===== AVAILABLE DATA
(** * Shape path engine of [src/plots/cartesian/new_shape.js]

    A shallow embedding of the path codec ([writePaths], [readPaths]), the
    shape classifier ([pointsShapeRectangle], [pointsShapeEllipse]), the
    ellipse constructor ([handleEllipse], [ellipseOver]), the shape
    synthesizer ([addNewShapes], [hasChanged]) and the vertex-delete handler
    of the outline controller ([removeVertex], [clickVertexController]).
    Of the outline controller it also embeds the snapshot
    ([recordPositions]), the two drag handlers ([moveShape],
    [moveVertexController]), the choice of the vertices that get a button
    ([addVertexControllers]) and what [redraw] commits.

    JavaScript numbers are kept behind the interface [JsNum], so that every
    function is written once, as the source has it.  Two instances are
    given: IEEE binary64 ([float], what the program runs on, executable) and
    the real numbers ([R], the arithmetic the geometry is designed in). *)

From Stdlib Require Import List String Ascii ZArith Bool Arith Lia.
From Stdlib Require Import Reals Lra.
From Stdlib Require Import Floats DecimalString.
Import ListNotations.

Set Implicit Arguments.
Local Open Scope string_scope.
Local Open Scope list_scope.

(** ** Numbers *)

(** The operations of JavaScript's number type that the file uses. *)
Class JsNum (N : Type) : Type := {
  ofZ : Z -> N;               (* an integer literal or loop counter *)
  nan : N;                    (* what [+undefined] and [undefined - 1] give *)
  nadd : N -> N -> N;
  nsub : N -> N -> N;
  nmul : N -> N -> N;
  ndiv : N -> N -> N;
  nopp : N -> N;
  Math_abs : N -> N;
  Math_sqrt : N -> N;
  Math_cos : N -> N;
  Math_sin : N -> N;
  Math_PI : N;
  lit_1e_6 : N;               (* the literal [1e-6] *)
  neqb : N -> N -> bool;      (* [===] on two numbers *)
  nleb : N -> N -> bool       (* [<=] *)
}.

Declare Scope js_scope.
Delimit Scope js_scope with js.
Infix "+" := nadd : js_scope.
Infix "-" := nsub : js_scope.
Infix "*" := nmul : js_scope.
Infix "/" := ndiv : js_scope.
Notation "- x" := (nopp x) : js_scope.
Infix "===" := neqb (at level 70, no associativity) : js_scope.
Infix "<=?" := nleb : js_scope.

(** What the file takes from its host: the conversion of a number to a
    string (string concatenation [str += number]) and the tokenizer of the
    package [parse-svg-path], which yields [[letter, ...numericArgs]]
    tuples or throws "malformed path data". *)
Class JsHost (N : Type) : Type := {
  toStr : N -> string;
  parseSvgPath : string -> option (list (string * list N))
}.

(** The small error monad of the embedding: [Throw] is an uncaught
    JavaScript exception (a [TypeError] on a property of [undefined], or the
    tokenizer's "malformed path data"). *)
Inductive res (A : Type) : Type :=
| Ret (a : A)
| Throw.
Arguments Ret {A} a.
Arguments Throw {A}.

Definition bind {A B} (m : res A) (k : A -> res B) : res B :=
  match m with
  | Ret a => k a
  | Throw => Throw
  end.

Notation "x <- m ;; k" := (bind m (fun x => k))
  (at level 61, m at next level, right associativity).

Definition ofOption {A} (o : option A) : res A :=
  match o with
  | Some a => Ret a
  | None => Throw
  end.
==========
■ TASK BRIEF ■
Word for word, give back all of the records.

■ SOLVED PROBLEM ■
(** * Shape path engine of [src/plots/cartesian/new_shape.js]

    A shallow embedding of the path codec ([writePaths], [readPaths]), the
    shape classifier ([pointsShapeRectangle], [pointsShapeEllipse]), the
    ellipse constructor ([handleEllipse], [ellipseOver]), the shape
    synthesizer ([addNewShapes], [hasChanged]) and the vertex-delete handler
    of the outline controller ([removeVertex], [clickVertexController]).
    Of the outline controller it also embeds the snapshot
    ([recordPositions]), the two drag handlers ([moveShape],
    [moveVertexController]), the choice of the vertices that get a button
    ([addVertexControllers]) and what [redraw] commits.

    JavaScript numbers are kept behind the interface [JsNum], so that every
    function is written once, as the source has it.  Two instances are
    given: IEEE binary64 ([float], what the program runs on, executable) and
    the real numbers ([R], the arithmetic the geometry is designed in). *)

From Stdlib Require Import List String Ascii ZArith Bool Arith Lia.
From Stdlib Require Import Reals Lra.
From Stdlib Require Import Floats DecimalString.
Import ListNotations.

Set Implicit Arguments.
Local Open Scope string_scope.
Local Open Scope list_scope.

(** ** Numbers *)

(** The operations of JavaScript's number type that the file uses. *)
Class JsNum (N : Type) : Type := {
  ofZ : Z -> N;               (* an integer literal or loop counter *)
  nan : N;                    (* what [+undefined] and [undefined - 1] give *)
  nadd : N -> N -> N;
  nsub : N -> N -> N;
  nmul : N -> N -> N;
  ndiv : N -> N -> N;
  nopp : N -> N;
  Math_abs : N -> N;
  Math_sqrt : N -> N;
  Math_cos : N -> N;
  Math_sin : N -> N;
  Math_PI : N;
  lit_1e_6 : N;               (* the literal [1e-6] *)
  neqb : N -> N -> bool;      (* [===] on two numbers *)
  nleb : N -> N -> bool       (* [<=] *)
}.

Declare Scope js_scope.
Delimit Scope js_scope with js.
Infix "+" := nadd : js_scope.
Infix "-" := nsub : js_scope.
Infix "*" := nmul : js_scope.
Infix "/" := ndiv : js_scope.
Notation "- x" := (nopp x) : js_scope.
Infix "===" := neqb (at level 70, no associativity) : js_scope.
Infix "<=?" := nleb : js_scope.

(** What the file takes from its host: the conversion of a number to a
    string (string concatenation [str += number]) and the tokenizer of the
    package [parse-svg-path], which yields [[letter, ...numericArgs]]
    tuples or throws "malformed path data". *)
Class JsHost (N : Type) : Type := {
  toStr : N -> string;
  parseSvgPath : string -> option (list (string * list N))
}.

(** The small error monad of the embedding: [Throw] is an uncaught
    JavaScript exception (a [TypeError] on a property of [undefined], or the
    tokenizer's "malformed path data"). *)
Inductive res (A : Type) : Type :=
| Ret (a : A)
| Throw.
Arguments Ret {A} a.
Arguments Throw {A}.

Definition bind {A B} (m : res A) (k : A -> res B) : res B :=
  match m with
  | Ret a => k a
  | Throw => Throw
  end.

Notation "x <- m ;; k" := (bind m (fun x => k))
  (at level 61, m at next level, right associativity).

Definition ofOption {A} (o : option A) : res A :=
  match o with
  | Some a => Ret a
  | None => Throw
  end.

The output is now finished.